As the class files out of the studio, Danziger routinely puts away her ball, mat and tube. Looking at Danziger’s crystal-blue eyes, framed by the stray brown hairs that escaped from her ponytail mid-workout, you would never notice that she suffers from a mild case of cerebral palsy. Her condition causes occasional discomfort, as it restricts the movements in the right side of her body, but Danziger emphasizes it is always her priority to stay fit. Since she started Pure Barre three months ago, she notices significant changes.
“Pure Barre has acted as my therapy, loosening my muscles and helping improve my overall mobility,” Danziger says. “I enjoy exercising and I’m definitely seeing improvement with my body in terms of general toning, and an increase in my flexibility.”
Physical therapist Danielle Clare of D.C. Physiotherapy Associates lends perspective on Danziger’s success story and the general benefits of a low-impact exercise routine like Pure Barre. As a hiker, biker and runner, Clare frequently participates in sprint-triathlons and Tough Mudder competitions. This athletic background enables her to relate to patients, as well as demonstrate and explain their rehabilitation exercises in a more concise way.
“An individual’s main focus in a workout really depends on that person and what their strengths and weaknesses are,” Clare says. “A class like Pure Barre could be more beneficial [than other higher-intensity workouts] because it concentrates on maintaining proper form and posture. The instructors correct an individual’s form and focus on flexibility, toning, and strength.”

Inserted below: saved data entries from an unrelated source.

Definition setUser (userId : string) (user : User.t) (c : cache) : cache :=
  set ("user-" +:+ userId) (OneUser user) 300 c.

Definition recommendationsKey (userId algorithm : string) : string :=
  "recommendations-" +:+ userId +:+ "-" +:+ algorithm.

Definition setRecommendations (userId algorithm : string)
    (recommendations : list Recommendation) (c : cache) : cache :=
  set (recommendationsKey userId algorithm) (Recommendations recommendations) 1800 c.

Definition getRecommendations (userId algorithm : string) (c : cache) : option value :=
  get (recommendationsKey userId algorithm) c.

Definition invalidateUserRecommendations (userId : string) (c : cache) : cache :=
  delStartingWith ("recommendations-" +:+ userId +:+ "-") c.

Definition invalidateAllRecommendations (c : cache) : cache :=
  delStartingWith "recommendations-" c.

Definition setGenreRecommendations (genre : string)
    (recommendations : list Recommendation) (c : cache) : cache :=
  set ("genre-" +:+ genre) (Recommendations recommendations) 3600 c.

(** [hash & hash], the conversion to a 32-bit integer. *)
Definition toInt32 (z : Z) : Z := ((z + 2 ^ 31) mod 2 ^ 32 - 2 ^ 31)%Z.

(** The loop of [hashString] over the code units of the text. *)
Fixpoint hashLoop (str : string) (hash : Z) : Z :=
  match str with
  | EmptyString => hash
  | String char str' =>
      hashLoop str' (toInt32 (toInt32 (hash * 32) - hash + Z.of_nat (nat_of_ascii char)))
  end.

Definition hashString (str : string) : string := pretty (Z.abs (hashLoop str 0)).

(** [likedMovieIds.sort().join(',')]: the default order of strings.  The
    sort also reorders the array of the caller, which the embedded code
    does not read again. *)
Definition sortedJoin (likedMovieIds : list string) : string :=
  String.concat "," (sortBy (fun y x => String.ltb y x) likedMovieIds).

Classes are filled with varying age demographics. Older clients leave the barre with the same feelings of gratification as a “barre-goer” in their twenties. They are seeing results while keeping their joints protected, as there is zero impact involved.
“This [use of] proper technique and controlled movements could result in fewer injuries and in turn, be less strenuous and harmful to the body,” Clare says.

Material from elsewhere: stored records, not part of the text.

Lemma not_satisfies_missing (this : Model.t) (required : gset string) :
  ~ Model.satisfies this required
  <-> exists term opcode : string,
        term ∈ required
        /\ opcode ∈ Model.opcodes_present (Model.m_execution this)
        /\ Get_Coefficients (Model.m_coefficients this) opcode term = None.
Proof.
  unfold Model.satisfies. split.
  - intros Hnot. apply (not_set_Forall_Exists _) in Hnot.
    destruct Hnot as (term & Hterm & Hbad). cbn in Hbad.
    apply (not_Forall_Exists _) in Hbad. apply Exists_exists in Hbad.
    destruct Hbad as (opcode & Hop & Hnone). cbn in Hnone.
    exists term, opcode. repeat split; [exact Hterm|exact Hop|].
    destruct (Get_Coefficients _ opcode term) eqn:E; [|reflexivity].
    exfalso. apply Hnone. eauto.
  - intros (term & opcode & Hterm & Hop & Hnone) Hall.
    specialize (Hall term Hterm). rewrite Forall_forall in Hall.
    specialize (Hall opcode Hop). rewrite Hnone in Hall.
    destruct Hall as [? ?]; discriminate.
Qed.

(** C6. Constructing the Power model throws (a [std::logic_error], the
    configuration error) exactly when the Coefficients do not satisfy every
    required interaction term, that is when some required term has no
    entry for some opcode present; then no model object results.  Otherwise
    construction succeeds with the model over the given collaborators. *)
Theorem Model_Power_ctor_checked
    (m_required_interaction_terms : gset string)
    (p_execution : Execution) (p_coefficients : Coefficients) :
  let this := {| Model.m_execution := p_execution;
                 Model.m_coefficients := p_coefficients |} in
  let constructed :=
    Model_Power.Model_Power_ctor m_required_interaction_terms p_execution p_coefficients in
  ((exists e, constructed = inl e)
   <-> Model.Check_Interaction_Terms this m_required_interaction_terms = false)
  /\ ((exists e, constructed = inl e)
      <-> ~ Model.satisfies this m_required_interaction_terms)
  /\ ((exists e, constructed = inl e)
      <-> exists term opcode : string,
            term ∈ m_required_interaction_terms
            /\ opcode ∈ Model.opcodes_present p_execution
            /\ Get_Coefficients p_coefficients opcode term = None)
  /\ (forall e, constructed = inl e ->
        (forall m, constructed <> inr m)
        /\ e = logic_error
                 "Model was not provided with correct interaction terms by the Coefficients file.")
  /\ (Model.satisfies this m_required_interaction_terms <-> constructed = inr this)
  /\ (forall m, constructed = inr m -> m = this).
Proof.
  intros this constructed.
  assert (Hcheck : (exists e, constructed = inl e)
                   <-> Model.Check_Interaction_Terms this m_required_interaction_terms = false).
  { subst constructed. unfold Model_Power.Model_Power_ctor, Model_Power.Get_Interaction_Terms.
    fold this. destruct (Model.Check_Interaction_Terms this _); cbn [negb].
    - split; [intros [e He]; discriminate|discriminate].
    - split; [reflexivity|eauto]. }
  assert (Hsat : (exists e, constructed = inl e)
                 <-> ~ Model.satisfies this m_required_interaction_terms).
  { rewrite Hcheck. unfold Model.Check_Interaction_Terms.
    rewrite bool_decide_eq_false. reflexivity. }
  split; [exact Hcheck|]. split; [exact Hsat|].
  split; [rewrite Hsat; apply not_satisfies_missing|].
  subst constructed. unfold Model_Power.Model_Power_ctor, Model_Power.Get_Interaction_Terms in *.
  fold this in Hsat |- *. unfold Model.Check_Interaction_Terms in *.
  destruct (bool_decide_reflect (Model.satisfies this m_required_interaction_terms))
    as [Hyes|Hno]; cbn [negb] in *.
  - split; [intros e He; discriminate|].
    split; [tauto|]. intros m Hm. congruence.
  - split; [intros e He; split; [discriminate|congruence]|].
    split; [|discriminate]. split; [tauto|discriminate].
Qed.

Example Model_Power_ctor_ones :
  Model_Power.Model_Power_ctor Worked.required Worked.execution Worked.ones
  = inr (Worked.model Worked.ones).
Proof. vm_compute. reflexivity. Qed.

Example Model_Power_ctor_empty :
  Model_Power.Model_Power_ctor Worked.required Worked.execution Worked.empty
  = inl (logic_error
           "Model was not provided with correct interaction terms by the Coefficients file.").
Proof. vm_compute. reflexivity. Qed.

(** ** calculate_term *)

(** C2. With the scalar 1.0 and 32 weights 0.5, [calculate_term] returns
    0.0: each sum 0 + 1.0 * 0.5 is converted back to the [int] accumulator
    and truncated to 0, where the exact sum of the 32 products is 16. *)
Theorem calculate_term_truncates :
  let half := binary_normalize 53 1024 1 (-1) false in
  let one := Fp.double_of_Z 1 in
  Get_Coefficients Worked.halves "ADD" "Operand1" = Some (replicate 32 half)
  /\ Fp.to_Q half = Some (1 # 2)
  /\ Fp.to_Q one = Some 1%Q
  /\ Model_Power.calculate_term (Worked.model Worked.halves) "ADD" "Operand1" one
     = inr (S754_zero false)
  /\ (exact_term 1 (replicate 32 (1 # 2)) == 16)%Q.
Proof. vm_compute. repeat split; reflexivity. Qed.

(** With weights that are whole numbers the accumulator loses nothing. *)
Example calculate_term_ones :
  Model_Power.calculate_term (Worked.model Worked.ones) "ADD" "Operand1" (Fp.double_of_Z 1)
  = inr (Fp.double_of_Z 32).
Proof. vm_compute. reflexivity. Qed.

(** ** Model_Hamming_Weight::Generate_Traces *)

Lemma hamming_weight_loop (this : Model.t) (l : list nat) (traces : list Fp.float) :
  fold_left (Model_Hamming_Weight.cycle_body this) l traces
  = traces ++ map (Model_Hamming_Weight.expected_sample (Model.m_execution this)) l.
Proof.
  revert traces. induction l as [|i l IH]; intros traces.
  - cbn [fold_left map]. rewrite app_nil_r. reflexivity.
  - cbn [fold_left map]. rewrite IH.
    unfold Model_Hamming_Weight.cycle_body, Model_Hamming_Weight.expected_sample,
      Model_Hamming_Weight.hamming_weight.
    destruct (Is_Normal_State _ i "Execute"); cbn [negb];
      rewrite <- app_assoc; reflexivity.
Qed.

Lemma hamming_weight_traces_after (this : Model.t) (n : nat) :
  Model_Hamming_Weight.traces_after this n
  = map (Model_Hamming_Weight.expected_sample (Model.m_execution this)) (seq 0 n).
Proof. unfold Model_Hamming_Weight.traces_after. apply hamming_weight_loop. Qed.

Lemma hamming_weight_sample (this : Model.t) (i : nat) :
  (i < Get_Cycle_Count (Model.m_execution this))%nat ->
  Model_Hamming_Weight.Generate_Traces this !! i
  = Some (Model_Hamming_Weight.expected_sample (Model.m_execution this) i).
Proof.
  intros Hi. unfold Model_Hamming_Weight.Generate_Traces.
  rewrite hamming_weight_traces_after.
  change (map ?f ?l) with (f <$> l).
  rewrite list_lookup_fmap, lookup_seq_lt by exact Hi. reflexivity.
Qed.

Now the class is migrating to the center of the floor for some final core work, which sparks an adrenaline rush similar to nearing a finish line. Clients glance toward the clock to see they only have a few more minutes to make their workout count. “Little down, little up,” the instructor says as she demonstrates the crunch-like exercise to the class, whose abdominal walls are pleading for a rest. They continue to power through, as beads of sweat form upon their upper lips. “10 more seconds! You can do anything for 10 seconds,” the instructor says. Then the music tempo decreases as the class-pace slows down. A few clients smile while releasing an exasperated sigh, and the final two minutes of class are spent on a meditational stretch sequence guided by the soothing voice of the instructor.

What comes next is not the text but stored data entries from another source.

(** * Parallel-C-Viewer: the animation engine of the [Visualizer] component

    This development embeds the per-frame animation logic of
    [components/Visualizer.tsx] (the [animate] callback and the
    play/pause [useEffect]) and checks the properties its specification
    states about the clock, the cycle/phase resolver, the scale/offset
    calculator and the rotation physics.

    Number model.  The component is embedded twice.  In the first
    embedding every TypeScript [number] is a real number of the Standard
    Library ([R]) and the arithmetic is exact: it carries the properties
    that do not depend on rounding (the life cycle, the places where refs
    are written, bounds that hold with a margin).  Module [B64] embeds the
    same code on primitive binary64 floats, the arithmetic the component
    runs in, and carries what the rounded operations do: where a property
    holds in exact arithmetic only, it is stated so and the binary64
    behaviour is given beside it.  [Math.random()] is modelled by passing
    the draws to the frame callback, [performance.now()] and the frame
    time stamp by passing the time stamps, and [Math.cos], which
    ECMAScript leaves implementation-approximated, by a parameter of the
    binary64 frame computations. *)

From Stdlib Require Import Reals Lra Lia ZArith List Bool PrimFloat.
From Stdlib Require FloatOps SpecFloat FloatAxioms.
Import ListNotations.

Open Scope R_scope.

(** ** The JavaScript operators the component uses *)

Module JS.

(** [Math.floor(x)] *)
Definition floor (x : R) : R := IZR (Zfloor x).

(** Rounding toward zero, the quotient underlying the [%] operator. *)
Definition trunc (x : R) : Z :=
  if Rle_dec 0 x then Zfloor x else Zceil x.

(** [x % y]: the remainder takes the sign of the dividend. *)
Definition rem (x y : R) : R := x - y * IZR (trunc (x / y)).

(** [x > y], [x < y], [x === y] and [x !== y] as booleans. *)
Definition gtb (x y : R) : bool := if Rlt_dec y x then true else false.
Definition ltb (x y : R) : bool := if Rlt_dec x y then true else false.
Definition eqb (x y : R) : bool := if Req_dec_T x y then true else false.
Definition neqb (x y : R) : bool := negb (eqb x y).

End JS.

(** ** Props, refs and rendered state of [Visualizer] *)

Record VisualizerProps : Type := mkProps {
  isPlaying : bool;
  speed : R;
  endSizePct : R;
  separation : R;
  rotationSpeed : R;
  phaseInterval : R
}.

Inductive PhaseMode : Type := parallel | global.

(** The refs ([useRef]) and the rendered values ([useState]) of one
    component instance.  [requestRef] keeps only what the component uses
    the handle for: whether the requested animation frame is still pending
    ([requestAnimationFrame] sets it, [cancelAnimationFrame] clears it). *)
Record State : Type := mkState {
  requestRef : bool;
  startTimeRef : option R;
  pausedTimeRef : R;
  lastFrameTimeRef : R;
  currentRotationRef : R;
  targetDirectionRef : R;
  smoothedDirectionRef : R;
  nextDirectionChangeTimeRef : R;
  scale : R;
  rotation : R;
  offsetX : R;
  phaseMode : PhaseMode
}.

(** Landolt C geometry constant and the scale calculations of the
    component body. *)
Definition R_OUT : R := 100.

Definition maxScale (p : VisualizerProps) : R := separation p / (2 * R_OUT).
Definition minScale (p : VisualizerProps) : R := maxScale p * endSizePct p.
Definition baseOffset (p : VisualizerProps) : R := (separation p / 2) + 0.5.

(** The oscillation both frame computations apply to the cycle position
    [t] (their [phase]): [(Math.cos(t * Math.PI * 2) + 1) / 2]. *)
Definition oscillation (t : R) : R := (cos (t * PI * 2) + 1) / 2.

(** The frame delta of [animate]: [lastFrameTimeRef] is seeded with the
    frame's own time stamp while it still holds its initial value 0, then
    [dt = time - lastFrameTimeRef.current]. *)
Definition dt (time : R) (s : State) : R :=
  let lastFrameTime :=
    if JS.eqb (lastFrameTimeRef s) 0 then time else lastFrameTimeRef s in
  time - lastFrameTime.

For Chaffee, Pure Barre has become more than the addictive, results-guaranteed workout she first discovered as a client in 2009 at a North Carolina studio. Now as the co-owner of multiple Pure Barre studios in this selective franchise, she says it’s the community-building aspect that hooked her from the beginning. With membership growing weekly, classes are reaching full-capacity days in advance as Pure Barre finds its way into the regular workout routines of women everywhere.
“Pure Barre makes you feel like you’re a part of something bigger than just going to work out. That really sets it apart,” Chaffee says. “For instance, when you just go to the gym, you hop on a treadmill, do your thing and then leave. Everyone can do Pure Barre, and people feel empowered when they come. That keeps people coming back.”